Yes, I’m a sap. I believed Obama when he said he wanted to move beyond the stale ideological debates that have paralyzed this country. I always believe that Obama is on the verge of breaking out of the conventional categories and embracing one of the many bipartisan reform packages that are floating around.
But remember, I’m a sap. The White House has clearly decided that in a town of intransigent Republicans and mean ideologues, it has to be mean and intransigent too. The president was stung by the liberal charge that he was outmaneuvered during the debt-ceiling fight. So the White House has moved away from the Reasonable Man approach or the centrist Clinton approach.

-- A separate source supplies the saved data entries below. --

(** The first row of every key that was not seen before survives. *)
Lemma drop_duplicates_from_first (rows : list enriched) :
  forall seen l1 e l2,
    rows = l1 ++ e :: l2 ->
    ~ In (dedup_key e) seen ->
    ~ In (dedup_key e) (map dedup_key l1) ->
    In e (drop_duplicates_from seen rows).
Proof.
  induction rows as [|x rest IH]; intros seen l1 e l2 Hrows Hseen Hfirst.
  - destruct l1; discriminate.
  - destruct l1 as [|y l1]; simpl in Hrows; injection Hrows as -> ->; simpl.
    + rewrite <- seen_spec in Hseen. apply not_true_iff_false in Hseen.
      rewrite Hseen. now left.
    + simpl in Hfirst.
      destruct (existsb (str_eqb (dedup_key y)) seen).
      * apply (IH seen l1 e l2); auto.
      * right. apply (IH _ l1 e l2); auto. intros [H | H]; auto.
Qed.

(** A row that is not the first of its key does not survive at its
    position: the rows after a row of the same key lose that key. *)
Lemma drop_duplicates_from_later (rows : list enriched) :
  forall seen e, In (dedup_key e) seen ->
                 ~ In e (drop_duplicates_from seen rows).
Proof.
  intros seen e Hseen Hin.
  apply drop_duplicates_from_fresh in Hin. tauto.
Qed.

It has gone back, as an appreciative Ezra Klein of The Washington Post conceded, to politics as usual. The president is sounding like the Al Gore for President campaign, but without the earth tones. Tax increases for the rich! Protect entitlements! People versus the powerful! I was hoping the president would give a cynical nation something unconventional, but, as you know, I’m a sap.
I don't see Mr. Brooks climbing on the Rick Perry bandwagon, but he might be able to get behind Mitt Romney. Let's hope he avoids a flirtation with Jon Huntsman, whose campaign message of "I'm The Republican Who Doesn't Like Republicans" has not yet caught fire.